Pensó por un momento y continuó con “Todavía necesito ir a la escuela de posgrado, entonces tendré la experiencia que necesito consultar”.

“Ya veo, ¿entonces la universidad es la clave?” Yo pregunté.

“La forma en que lo veo, claro”.

Continué observándola tranquilamente mientras trabajaba en el restaurante. Noté que ella tenía cierta forma con sus clientes y que llamó la atención de otros empleados. Más de una vez alguien vino a preguntarle su opinión. Aunque no era gerente, se aburría a sí misma como una autoridad y parecía disfrutar mucho de su trabajo.

Tenía educación, miradas, confianza y tenía una personalidad contagiosa.
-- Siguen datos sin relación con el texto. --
(* ===== verification/ModelGateway.v ===== *)
(** * The model gateway ([models/gateway.py], [models/registry.py], [models/usage.py])

    The provider registry and the usage ledger as values; [complete] and [stream]
    as tasks over the answers of providers, secrets, the clock and, for streams,
    the consumer.  The stream of a provider is the list of its events with its
    ending; a stream that never ends is cut somewhere.  Providers are cached for all
    calls of the gateway, so the cache is asked, too.  Times are microseconds. *)
From S2P Require Import Prelude PyText Json Prog Tasks ModelTypes ModelContext.
Open Scope Z_scope.
Open Scope list_scope.

Module Gateway.
Import Models Context Tasks.

(** ** Errors *)
Inductive exc : Type :=
| ProviderError (e : ModelProviderError)
| ContextError (e : context_error)
| Exc (e : exn)
| GeneratorExit.

Definition fail {A : Type} (code : ModelErrorCode) (provider_id : option string) : exc + A := inl (ProviderError (MkProviderError code provider_id false)).

(** ** [ProviderRegistry] *)

(** A factory is code of the deployment; the registry knows whether there is one. *)
Record ProviderRegistry : Type := MkRegistry {
  rg_entries : gmap string (ProviderDescriptor * bool);
  rg_aliases : gmap string string;
}.

Definition empty_registry : ProviderRegistry := MkRegistry ∅ ∅.

Definition register (d : ProviderDescriptor) (factory : bool) (self : ProviderRegistry) : res ProviderRegistry :=
  let names := {[ pd_provider_id d ]} ∪ pd_aliases d in
  require negb (negb (bool_decide (rg_entries self !! pd_provider_id d = None)) || negb (bool_decide (names ## dom (rg_aliases self)))) else ValueError ;;
  Ok (MkRegistry (<[ pd_provider_id d := (d, factory) ]> (rg_entries self))
        (set_fold (fun name aliases => <[ name := pd_provider_id d ]> aliases) (rg_aliases self) names)).

Definition canonical (provider_id : string) (self : ProviderRegistry) : string := default provider_id (rg_aliases self !! provider_id).

Definition descriptor (provider_id : string) (self : ProviderRegistry) : option ProviderDescriptor :=
  fst <$> rg_entries self !! canonical provider_id self.

Definition bind_factory (provider_id : string) (self : ProviderRegistry) : res ProviderRegistry :=
  let name := canonical provider_id self in
  match rg_entries self !! name with
  | None => Raise KeyError
  | Some (d, factory) => require negb factory else ValueError ;; Ok (MkRegistry (<[ name := (d, true) ]> (rg_entries self)) (rg_aliases self))
  end.

(** ** [UsageLedger] *)
Inductive call_status : Type := SUCCEEDED | FAILED | CANCELLED.
#[global] Instance call_status_eq_dec : EqDecision call_status.
Proof. solve_decision. Defined.

Record LedgerRow : Type := MkRow {
  lr_calls : Z;
  lr_succeeded : Z;
  lr_failed : Z;
  lr_cancelled : Z;
  lr_usage_unknown : Z;
  lr_tokens : ModelUsage;
  lr_elapsed : Z;
}.

Definition empty_row : LedgerRow := MkRow 0 0 0 0 0 (MkUsage 0 0 0 0) 0.
Definition new_ledger (routes : gset string) : gmap string LedgerRow := set_to_map (fun r => (r, empty_row)) routes.

Definition add_usage (u v : ModelUsage) : ModelUsage :=
  MkUsage (us_input u + us_input v) (us_output u + us_output v) (us_cached_input u + us_cached_input v) (us_reasoning u + us_reasoning v).

Definition record_row (status : call_status) (elapsed : Z) (usage : option ModelUsage) (row : LedgerRow) : LedgerRow :=
  MkRow (lr_calls row + 1)
    (lr_succeeded row + if decide (status = SUCCEEDED) then 1 else 0)
    (lr_failed row + if decide (status = FAILED) then 1 else 0)
    (lr_cancelled row + if decide (status = CANCELLED) then 1 else 0)
    (lr_usage_unknown row + match usage with None => 1 | Some _ => 0 end)
    match usage with None => lr_tokens row | Some u => add_usage (lr_tokens row) u end
    (lr_elapsed row + Z.max 0 elapsed).

Definition record (route_id : string) (status : call_status) (elapsed : Z) (usage : option ModelUsage) (ledger : gmap string LedgerRow) : gmap string LedgerRow :=
  match ledger !! route_id with None => ledger | Some row => <[ route_id := record_row status elapsed usage row ]> ledger end.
Estas fueron definitivamente cualidades que contribuirían a su éxito como consultora de negocios. Sin embargo, faltaba una parte vital; ¿En qué consultaría ella? Ella no tenía idea.

Era joven y, como muchos jóvenes, expresó que una vez que terminara la universidad sería una consultora atractiva. En otras palabras, el grado abrió las puertas y la experiencia fue secundaria. Este es un error común ya que nuestra sociedad refleja correctamente la importancia de la educación. Sin embargo, todavía necesitaría algo de experiencia en una tarea, trabajo, pasatiempo o habilidad para la vida. Ella no lo sabía, pero estaba ignorando una de sus habilidades más obvias.

“Mis amigos y yo hemos estado consultando por un tiempo. Realmente disfrutamos lo que estamos haciendo porque es algo que sabemos bien y podemos enseñarlo sin esfuerzo”, pregunté después de disfrutar de mi comida.

“Para obtener una mejor educación, descubra en qué me gustaría consultar y para que la gente quiera contratarme”.

“Creo que esas son grandes metas y definitivamente debes asistir a la escuela de posgrado. Sin embargo, ¿alguna vez has considerado construir un negocio de consulta sobre cómo administrar un restaurante?”

Sus ojos se agrandaron casi tanto como la sonrisa en su rostro. Ella recibió el mensaje. Su pasión, experiencia y talento le abrirían las puertas.